Message 6217 - Posted: 12 Mar 2017, 5:24:40 UTC

when I woke up this morning, I also detected that for the past 8 hours or so, all ATLAS tasks were running only for about 10 minutes, then stopped and showed "validation error".

What's going on?

Erich
Send message
Joined: 18 Dec 15
Posts: 253
Credit: 1,942,248
RAC: 0
    
Message 6218 - Posted: 12 Mar 2017, 9:23:12 UTC - in response to Message 6216.

I have started to have a TransformValidationException exception

although, I now checked the stderr of my faulty tasks, but in none of them I found what you are having:

Guest Log: PyJobTransforms.transform.execute 2017-03-12 06:30:12,098 CRITICAL Transform executor raised TransformValidationException ...

So, my problem must be a different one ???

computezrmle
Send message
Joined: 29 Oct 14
Posts: 54
Credit: 1,137,404
RAC: 0
    
Message 6219 - Posted: 12 Mar 2017, 9:45:24 UTC

In correlation to this error the following pattern can be observed:

VM request:
"GET http://ccsqfatlasli01.in2p3.fr:23128/ccin2p3-AtlasFrontier/Frontier/type=frontier_request:1:DEFAULT&encoding=BLOBzip5&p1=eNoLdvVxdQ5RUHJxincMCQnydAoNcY33c-R1VVJwDMYmrIMmGOboE4pNMVTcLcjfV0HJMcTHMTje2d-fx9-NJ97Tz8U1RElPCcgOMDIwiEfWF6ykgEMcAHp8LmA_ HTTP/1.0"
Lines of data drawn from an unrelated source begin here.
Lemma xsimpleq_init_ok m head cookie R a b c :
  cookies head = cookie ->
  holds m ((head, a) :: (head + word, b) :: (sqx_cookie head, c) :: R) ->
  yields (XSIMPLEQ_INIT cookie head m) (xsimpleq field cookies head [] ++ R).
Proof. intros <- H. split_cells H. xmem_steps. Qed.

Lemma xsimpleq_insert_head_ok m head l x R :
  Forall (.≠ 0) l -> x <> 0 ->
  holds m (xsimpleq field cookies head l ++ simpleq_loose field x ++ R) ->
  yields (XSIMPLEQ_INSERT_HEAD field head x m) (xsimpleq field cookies head (x :: l) ++ R).
Proof.
  set (c := cookies head). intros Hl Hx H. destruct Hl as [|y l Hy Hl]; split_cells H.
  - fold c in H |- *. mem_front H ((head, Some (Z.lxor c 0)) :: (x + field, None) ::
      (head + word, Some (Z.lxor c head)) :: (head + word + word, Some c) :: R).
    xmem_steps.
  - fold c in H |- *. mem_front H ((head, Some (Z.lxor c y)) :: (x + field, None) ::
      (head + word, Some (Z.lxor c (Last (y + field) l))) ::
      (head + word + word, Some c) :: enc c (Seg (y + field) l 0) ++ R).
    xmem_steps.
Qed.

Lemma xsimpleq_insert_tail_ok m head l x R :
  x <> 0 -> holds m (xsimpleq field cookies head l ++ simpleq_loose field x ++ R) ->
  yields (XSIMPLEQ_INSERT_TAIL field head x m) (xsimpleq field cookies head (l ++ [x]) ++ R).
Proof.
  set (c := cookies head). intros Hx H. split_cells H. rewrite !seg_last in *.
  rewrite !enc_app in *. fold c in H |- *.
  mem_front H ((head + word, Some (Z.lxor c (Last head l))) ::
    (Last head l, Some (Z.lxor c 0)) :: (x + field, None) :: (head + word + word, Some c) ::
    enc c (Lead head l) ++ R).
  xmem_steps.
Qed.

Lemma xsimpleq_insert_after_ok m head l1 y l2 x R :
  Forall (.≠ 0) (l1 ++ y :: l2) -> x <> 0 ->
  holds m (xsimpleq field cookies head (l1 ++ y :: l2) ++ simpleq_loose field x ++ R) ->
  yields (XSIMPLEQ_INSERT_AFTER field head y x m)
    (xsimpleq field cookies head (l1 ++ y :: x :: l2) ++ R).
Proof.
  set (c := cookies head).
  intros [_ Hl]%Forall_app Hx H. inversion Hl as [|? ? Hy Hl2]; subst.
  destruct Hl2 as [|z l2 Hz Hl2]; split_cells H; fold c in H |- *.
  - mem_front H ((y + field, Some (Z.lxor c 0)) :: (x + field, None) ::
      (head + word, Some (Z.lxor c (y + field))) :: (head + word + word, Some c) ::
      enc c (Seg head l1 y) ++ R).
    xmem_steps.
  - mem_front H ((y + field, Some (Z.lxor c z)) :: (x + field, None) ::
      (head + word, Some (Z.lxor c (Last (z + field) l2))) ::
      (head + word + word, Some c) :: enc c (Seg head l1 y) ++
      enc c (Seg (z + field) l2 0) ++ R).
    xmem_steps.
Qed.

Lemma xsimpleq_remove_head_ok m head x l R :
  Forall (.≠ 0) (x :: l) -> holds m (xsimpleq field cookies head (x :: l) ++ R) ->
  yields (XSIMPLEQ_REMOVE_HEAD field head m)
    (xsimpleq field cookies head l ++ simpleq_loose field x ++ R).
Proof.
  set (c := cookies head). intros [Hx Hl]%Forall_cons H.
  destruct Hl as [|z l Hz Hl]; split_cells H; fold c in H |- *.
  - mem_front H ((x + field, Some (Z.lxor c 0)) :: (head, Some (Z.lxor c x)) ::
      (head + word, Some (Z.lxor c (x + field))) :: (head + word + word, Some c) :: R).
    xmem_steps. mem_forget (x + field). xmem_steps.
  - mem_front H ((x + field, Some (Z.lxor c z)) :: (head, Some (Z.lxor c x)) ::
      (head + word, Some (Z.lxor c (Last (z + field) l))) :: (head + word + word, Some c) ::
      enc c (Seg (z + field) l 0) ++ R).
    xmem_steps. mem_forget (x + field). xmem_steps.
Qed.
(* ===== verification/Process.v ===== *)
(** * The server process

    What [server/src] and [server/include] share: the server and worker
    structures, the process's memory, threads, mutexes, files and sockets, and
    the C library and system calls the code makes. [F] is the type of the output
    file. *)

From stdpp Require Export strings.
From S2P Require Import Prelude Memory SList OutputFile.
Export Memory SList OutputFile.

Open Scope Z_scope.

Module Process.

(** ** The structures of the server *)

(** [struct aesd_worker]. *)
Record aesd_worker : Type := Worker {
  client_addr : Z;
  client_fd : Z;
  exited : bool;
  shutdown : bool;
  buf_ : Z;
  buf_size_ : Z;
  char_dev_ : bool;
  output_lock_ : Z;
  output_path_ : string
}.

(** [struct aesd_worker_entry]. *)
Record aesd_worker_entry : Type := WorkerEntry {
  tid : Z;
  worker : Z;
  entries : Z     (* the [sle_next] of [SLIST_ENTRY] *)
}.

#[export] Instance worker_entry_link : SListEntry aesd_worker_entry := {|
  sle_next := entries;
  set_sle_next p e := WorkerEntry (tid e) (worker e) p
|}.

#[export] Instance worker_entry_link_laws : SListEntryLaws aesd_worker_entry.
Proof. by split; [| |intros []]. Qed.

(** [struct aesd_server]; its [output_lock_] is the mutex [SRV_LOCK]. *)
Record aesd_server : Type := Server {
  running : bool;
  s_buf_size_ : Z;
  s_char_dev_ : bool;
  s_output_path_ : string;
  port_ : string;
  sock_fd_ : Z;
  timer_ : Z;
  workers_ : slist_head
}.

(** The address of [g_srv.output_lock_]. *)
Definition SRV_LOCK : Z := 1.

(** ** The process *)

(** What arrives at a connected socket, in order: the bytes of one delivery, an
    error that [recv] reports, or the end, when the peer has shut its side down.
    When nothing is left the peer is connected and never sends again. *)
Inductive rx : Type :=
| RxData (bs : bytes)
| RxError
| RxEnd.

(** A connection: what is still to arrive, and everything sent on it. *)
Record conn : Type := Conn { inbox : list rx; sent : bytes }.

Inductive fdesc : Type :=
| FdFile (path : string) (pos : Z) (writable : bool)
| FdConn (id : Z)
| FdSocket (bound listening : bool)
| FdNull.                           (* [/dev/null] *)

Inductive log_event : Type :=
| LogListening (port : string)
| LogAccepted (addr : Z)
| LogClosed (addr : Z)
| LogStarting (daemon : bool) (path port : string) (char_device : bool)
| LogExiting (status : Z)
| LogSignal.

Record world (F : Type) : Type := World {
  mem : heap;
  workers : gmap Z aesd_worker;
  wentries : gmap Z aesd_worker_entry;
  mutexes : gmap Z bool;           (* held or not *)
  threads : gmap Z Z;              (* not yet joined, with their argument *)
  timers : gmap Z bool;            (* by id: armed or not *)
  files : gmap string F;
  fds : gmap Z fdesc;
  conns : gmap Z conn;
  logs : list log_event;
  srv : aesd_server
}.
Arguments World {F}.
Arguments mem {F}.
Arguments workers {F}.
Arguments wentries {F}.
Arguments mutexes {F}.
Arguments threads {F}.
Arguments timers {F}.
Arguments files {F}.
Arguments fds {F}.
Arguments conns {F}.
Arguments logs {F}.
Arguments srv {F}.

Section updates.
Context {F : Type}.
Implicit Types w : world F.

Definition set_mem x (w : world F) : world F := World x (workers w) (wentries w) (mutexes w) (threads w)
  (timers w) (files w) (fds w) (conns w) (logs w) (srv w).
Definition set_workers x (w : world F) : world F := World (mem w) x (wentries w) (mutexes w) (threads w)
  (timers w) (files w) (fds w) (conns w) (logs w) (srv w).
Definition set_wentries x (w : world F) : world F := World (mem w) (workers w) x (mutexes w) (threads w)
  (timers w) (files w) (fds w) (conns w) (logs w) (srv w).
Definition set_mutexes x (w : world F) : world F := World (mem w) (workers w) (wentries w) x (threads w)
  (timers w) (files w) (fds w) (conns w) (logs w) (srv w).
Definition set_threads x (w : world F) : world F := World (mem w) (workers w) (wentries w) (mutexes w) x
  (timers w) (files w) (fds w) (conns w) (logs w) (srv w).
Definition set_timers x (w : world F) : world F := World (mem w) (workers w) (wentries w) (mutexes w) (threads w)
  x (files w) (fds w) (conns w) (logs w) (srv w).
Definition set_files x (w : world F) : world F := World (mem w) (workers w) (wentries w) (mutexes w) (threads w)
  (timers w) x (fds w) (conns w) (logs w) (srv w).
Definition set_fds x (w : world F) : world F := World (mem w) (workers w) (wentries w) (mutexes w) (threads w)
  (timers w) (files w) x (conns w) (logs w) (srv w).
Definition set_conns x (w : world F) : world F := World (mem w) (workers w) (wentries w) (mutexes w) (threads w)
  (timers w) (files w) (fds w) x (logs w) (srv w).
Definition set_logs x (w : world F) : world F := World (mem w) (workers w) (wentries w) (mutexes w) (threads w)
  (timers w) (files w) (fds w) (conns w) x (srv w).
Definition set_srv x (w : world F) : world F := World (mem w) (workers w) (wentries w) (mutexes w) (threads w)
  (timers w) (files w) (fds w) (conns w) (logs w) x.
HTTP_Status: 408 (timeout)

"GET /frontierATLAS/Frontier/type=frontier_request:1:DEFAULT&encoding=BLOBzip5&p1=eNoLdvVxdQ5RUHJxincMCQnydAoNcY33c-R1VVJwDMYmrIMmGOboE4pNMVTcLcjfV0HJMcTHMTje2d-fx9-NJ97Tz8U1RElPCcgOMDIwiEfWF6ykgEMcAHp8LmA_ HTTP/1.1"

HTTP_Status: 400 (bad request; no wonder as protocol and host are missing); repeated 3x

Workunit stops and reports an error.

A request to ccsqfatlasli01.in2p3.fr:23128 is very unusual for ATLAS but it happens from time to time (always with this error).

Nevertheless:
nc -z -v -w 5 ccsqfatlasli01.in2p3.fr 23128
nc: connect to ccsqfatlasli01.in2p3.fr port 23128 (tcp) timed out: Operation now in progress

It seems that traffic is blocked somewhere at CERN as my firewall accepts packets to this system/port.

Profile HerveUAE
Avatar
Send message
Joined: 18 Dec 16
Posts: 44
Credit: 509,829
RAC: 0
    
Message 6220 - Posted: 12 Mar 2017, 19:33:03 UTC - in response to Message 6219.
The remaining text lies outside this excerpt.